**TASK**
Within the records below is a range that opens at the line with "(metrics : ServerMetrics)" and closes at the line with "#[export] Instance memory_store". Return that range word for word, both ends included, and only that range.
### MATERIAL FOR THE TASK
(* ===== verification/RuntimeStore.v ===== *)
(** * The runtime store

    [src/src/app/i_runtime_store.h] with the records it exchanges, and its in-memory
    implementation [in_memory_runtime_store.h]/[in_memory_runtime_store.cpp]: where
    players are, which game servers are alive and who waits for an opponent.

    [RuntimeStore] is the interface (the abstract class [IRuntimeStore]) and
    [RuntimeStoreLaws] what its clients rely on.  The wall clock is an argument. *)

From S2P Require Import Prelude.
From Stdlib Require Import String.
Open Scope Z_scope.

Record QueuedPlayer := mkQueued {
  qp_player_id : Z; qp_user_id : Z; qp_elo : Z; qp_enqueue_epoch_seconds : Z
}.

Record GameServerLocation := mkLocation {
  loc_server_id : string; loc_endpoint : string; loc_room_id : Z
}.

Record GameServerRecord := mkServerRecord {
  gsr_server_id : string; gsr_endpoint : string; gsr_allocation_endpoint : string;
  gsr_region : string; gsr_active_rooms : Z; gsr_status : string; gsr_last_heartbeat : Z
}.

Record ServerMetrics := mkMetrics {
  sm_active_rooms : Z; sm_connected_sessions : Z; sm_matchmaking_queue : Z;
  sm_server_uptime_seconds : Z; sm_last_tick_duration_ms : Z; sm_server_id : string;
  sm_region : string; sm_endpoint : string; sm_allocation_endpoint : string;
  sm_redis_enabled : bool; sm_redis_connected : bool
}.

(** ** The interface *)

Class RuntimeStore (S : Type) := {
  is_available : S -> bool;
  register_room : S -> Z -> Z -> Z -> string -> string -> S;
  unregister_room : S -> Z -> Z -> Z -> S;
  publish_server_heartbeat : S -> string -> string -> ServerMetrics -> Z -> S;
  deregister_server : S -> string -> S;
  find_player_location : S -> Z -> option GameServerLocation;
  list_game_servers : S -> list GameServerRecord;
  get_game_server : S -> string -> option GameServerRecord;
  set_matchmaking_queue : S -> string -> list QueuedPlayer -> S;
  list_matchmaking_queue : S -> string -> list QueuedPlayer
}.

Class RuntimeStoreLaws (S : Type) `{RuntimeStore S} : Prop := {
  (** A registered room is found by both players, and nobody else's place changes. *)
  find_registered s room white black server endpoint u :
    find_player_location (register_room s room white black server endpoint) u =
    if decide (u = white \/ u = black) then Some (mkLocation server endpoint room)
    else find_player_location s u;
  find_unregistered s room white black u :
    find_player_location (unregister_room s room white black) u =
    if decide (u = white \/ u = black) then None else find_player_location s u;
  (** A heartbeat publishes its server and no other. *)
  get_published s server region metrics now id :
    get_game_server (publish_server_heartbeat s server region metrics now) id =
    if decide (id = server) then
      Some (mkServerRecord server (sm_endpoint metrics) (sm_allocation_endpoint metrics) region
              (sm_active_rooms metrics) "healthy" now)
    else get_game_server s id;
  get_deregistered s server id :
    get_game_server (deregister_server s server) id =
    if decide (id = server) then None else get_game_server s id;
  (** The listing holds exactly the known servers. *)
  listed s r : r ∈ list_game_servers s <-> get_game_server s (gsr_server_id r) = Some r;
  (** The queues of the regions are independent variables. *)
  list_set s region q region' :
    list_matchmaking_queue (set_matchmaking_queue s region q) region' =
    if decide (region' = region) then q else list_matchmaking_queue s region';
  (** Places and queues do not interfere. *)
  find_set_queue s region q u :
    find_player_location (set_matchmaking_queue s region q) u = find_player_location s u;
  list_registered s room white black server endpoint region :
    list_matchmaking_queue (register_room s room white black server endpoint) region =
    list_matchmaking_queue s region;
  (** Heartbeats change neither. *)
  find_published s server region metrics now u :
    find_player_location (publish_server_heartbeat s server region metrics now) u =
    find_player_location s u;
  list_published s server region metrics now region' :
    list_matchmaking_queue (publish_server_heartbeat s server region metrics now) region' =
    list_matchmaking_queue s region';
  (** Rooms and queues do not touch the servers. *)
  get_registered s room white black server endpoint id :
    get_game_server (register_room s room white black server endpoint) id = get_game_server s id;
  get_set_queue s region q id :
    get_game_server (set_matchmaking_queue s region q) id = get_game_server s id
}.

(** ** [InMemoryRuntimeStore] *)

Record PlayerLocationEntry := mkLocationEntry {
  ple_room_id : Z; ple_server_id : string; ple_endpoint : string
}.
Record GameServerEntry := mkServerEntry {
  gse_endpoint : string; gse_allocation_endpoint : string; gse_region : string;
  gse_active_rooms : Z; gse_status : string; gse_last_heartbeat : Z
}.

Record InMemoryRuntimeStore := mkMemoryStore {
  player_locations_ : gmap Z PlayerLocationEntry;
  game_servers_ : gmap string GameServerEntry;
  matchmaking_queues_ : gmap string (list QueuedPlayer)
}.

Definition new_memory_store : InMemoryRuntimeStore := mkMemoryStore ∅ ∅ ∅.

Definition mem_register_room (s : InMemoryRuntimeStore) (room_id white black : Z)
    (server_id endpoint : string) : InMemoryRuntimeStore :=
  let entry := mkLocationEntry room_id server_id endpoint in
  mkMemoryStore (<[black := entry]> (<[white := entry]> (player_locations_ s)))
    (game_servers_ s) (matchmaking_queues_ s).

Definition mem_unregister_room (s : InMemoryRuntimeStore) (room_id white black : Z) :
    InMemoryRuntimeStore :=
  mkMemoryStore (delete black (delete white (player_locations_ s)))
    (game_servers_ s) (matchmaking_queues_ s).

Definition mem_publish (s : InMemoryRuntimeStore) (server_id region : string)
    (metrics : ServerMetrics) (now : Z) : InMemoryRuntimeStore :=
  mkMemoryStore (player_locations_ s)
    (<[server_id := mkServerEntry (sm_endpoint metrics) (sm_allocation_endpoint metrics) region
         (sm_active_rooms metrics) "healthy" now]> (game_servers_ s))
    (matchmaking_queues_ s).

Definition mem_deregister (s : InMemoryRuntimeStore) (server_id : string) : InMemoryRuntimeStore :=
  mkMemoryStore (player_locations_ s) (delete server_id (game_servers_ s)) (matchmaking_queues_ s).

Definition mem_find_location (s : InMemoryRuntimeStore) (user_id : Z) : option GameServerLocation :=
  match player_locations_ s !! user_id with
  | None => None
  | Some e => Some (mkLocation (ple_server_id e) (ple_endpoint e) (ple_room_id e))
  end.

Definition record_of (id : string) (e : GameServerEntry) : GameServerRecord :=
  mkServerRecord id (gse_endpoint e) (gse_allocation_endpoint e) (gse_region e)
    (gse_active_rooms e) (gse_status e) (gse_last_heartbeat e).

Definition mem_list_servers (s : InMemoryRuntimeStore) : list GameServerRecord :=
  (fun e => record_of e.1 e.2) <$> map_to_list (game_servers_ s).

Definition mem_get_server (s : InMemoryRuntimeStore) (id : string) : option GameServerRecord :=
  match game_servers_ s !! id with None => None | Some e => Some (record_of id e) end.

Definition mem_set_queue (s : InMemoryRuntimeStore) (region : string) (q : list QueuedPlayer) :
    InMemoryRuntimeStore :=
  mkMemoryStore (player_locations_ s) (game_servers_ s) (<[region := q]> (matchmaking_queues_ s)).

Definition mem_list_queue (s : InMemoryRuntimeStore) (region : string) : list QueuedPlayer :=
  match matchmaking_queues_ s !! region with None => [] | Some q => q end.

#[export] Instance memory_store : RuntimeStore InMemoryRuntimeStore := {|
  is_available _ := false;
  register_room := mem_register_room;
  unregister_room := mem_unregister_room;
  publish_server_heartbeat := mem_publish;
  deregister_server := mem_deregister;
  find_player_location := mem_find_location;
  list_game_servers := mem_list_servers;
  get_game_server := mem_get_server;
  set_matchmaking_queue := mem_set_queue;
  list_matchmaking_queue := mem_list_queue
|}.

(** ** Lemmas *)

Lemma insert2_lookup {V} (m : gmap Z V) a b u x :
  <[b := x]> (<[a := x]> m) !! u = if decide (u = a \/ u = b) then Some x else m !! u.
Proof.
  destruct (decide (u = b)) as [->|Hb].
  { rewrite lookup_insert_eq. by destruct (decide _) as [|[]]; [|right]. }
  rewrite lookup_insert_ne by done. destruct (decide (u = a)) as [->|Ha].
  - rewrite lookup_insert_eq. by destruct (decide _) as [|[]]; [|left].
  - rewrite lookup_insert_ne by done. by destruct (decide _) as [[]|].
Qed.

Lemma delete2_lookup {V} (m : gmap Z V) a b u :
  delete b (delete a m) !! u = if decide (u = a \/ u = b) then None else m !! u.
Proof.
  destruct (decide (u = a \/ u = b)) as [Hu|Hu].
  - destruct (decide (u = b)) as [->|]; [apply lookup_delete_eq|].
    rewrite lookup_delete_ne by done. destruct Hu as [->|]; [apply lookup_delete_eq|done].
  - by rewrite !lookup_delete_ne by naive_solver.
Qed.

#[export] Instance memory_laws : RuntimeStoreLaws InMemoryRuntimeStore.
Proof.
  split; simpl.
  - intros. unfold mem_find_location, mem_register_room. simpl. rewrite insert2_lookup.
    by case_decide.
  - intros. unfold mem_find_location, mem_unregister_room. simpl. rewrite delete2_lookup.
    by case_decide.
  - intros. unfold mem_get_server, mem_publish. simpl. case_decide.
    + subst. by rewrite lookup_insert_eq.
    + by rewrite lookup_insert_ne.
  - intros. unfold mem_get_server, mem_deregister. simpl. case_decide.
    + subst. by rewrite lookup_delete_eq.
    + by rewrite lookup_delete_ne.
  - intros s r. unfold mem_list_servers, mem_get_server. rewrite list_elem_of_fmap. split.
    + intros ([id e] & -> & He%elem_of_map_to_list). simpl. by rewrite He.
    + destruct (game_servers_ s !! gsr_server_id r) as [e|] eqn:E; [|done]. intros [= Hr].
      exists (gsr_server_id r, e). split; [done|]. by apply elem_of_map_to_list.
  - intros. unfold mem_list_queue, mem_set_queue. simpl. case_decide.
    + subst. by rewrite lookup_insert_eq.
    + by rewrite lookup_insert_ne.
  - done.
  - done.
  - done.
  - done.
  - done.
  - done.
Qed.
######
**ANSWER BELOW**
    (metrics : ServerMetrics) (now : Z) : InMemoryRuntimeStore :=
  mkMemoryStore (player_locations_ s)
    (<[server_id := mkServerEntry (sm_endpoint metrics) (sm_allocation_endpoint metrics) region
         (sm_active_rooms metrics) "healthy" now]> (game_servers_ s))
    (matchmaking_queues_ s).

Definition mem_deregister (s : InMemoryRuntimeStore) (server_id : string) : InMemoryRuntimeStore :=
  mkMemoryStore (player_locations_ s) (delete server_id (game_servers_ s)) (matchmaking_queues_ s).

Definition mem_find_location (s : InMemoryRuntimeStore) (user_id : Z) : option GameServerLocation :=
  match player_locations_ s !! user_id with
  | None => None
  | Some e => Some (mkLocation (ple_server_id e) (ple_endpoint e) (ple_room_id e))
  end.

Definition record_of (id : string) (e : GameServerEntry) : GameServerRecord :=
  mkServerRecord id (gse_endpoint e) (gse_allocation_endpoint e) (gse_region e)
    (gse_active_rooms e) (gse_status e) (gse_last_heartbeat e).

Definition mem_list_servers (s : InMemoryRuntimeStore) : list GameServerRecord :=
  (fun e => record_of e.1 e.2) <$> map_to_list (game_servers_ s).

Definition mem_get_server (s : InMemoryRuntimeStore) (id : string) : option GameServerRecord :=
  match game_servers_ s !! id with None => None | Some e => Some (record_of id e) end.

Definition mem_set_queue (s : InMemoryRuntimeStore) (region : string) (q : list QueuedPlayer) :
    InMemoryRuntimeStore :=
  mkMemoryStore (player_locations_ s) (game_servers_ s) (<[region := q]> (matchmaking_queues_ s)).

Definition mem_list_queue (s : InMemoryRuntimeStore) (region : string) : list QueuedPlayer :=
  match matchmaking_queues_ s !! region with None => [] | Some q => q end.

#[export] Instance memory_store : RuntimeStore InMemoryRuntimeStore := {|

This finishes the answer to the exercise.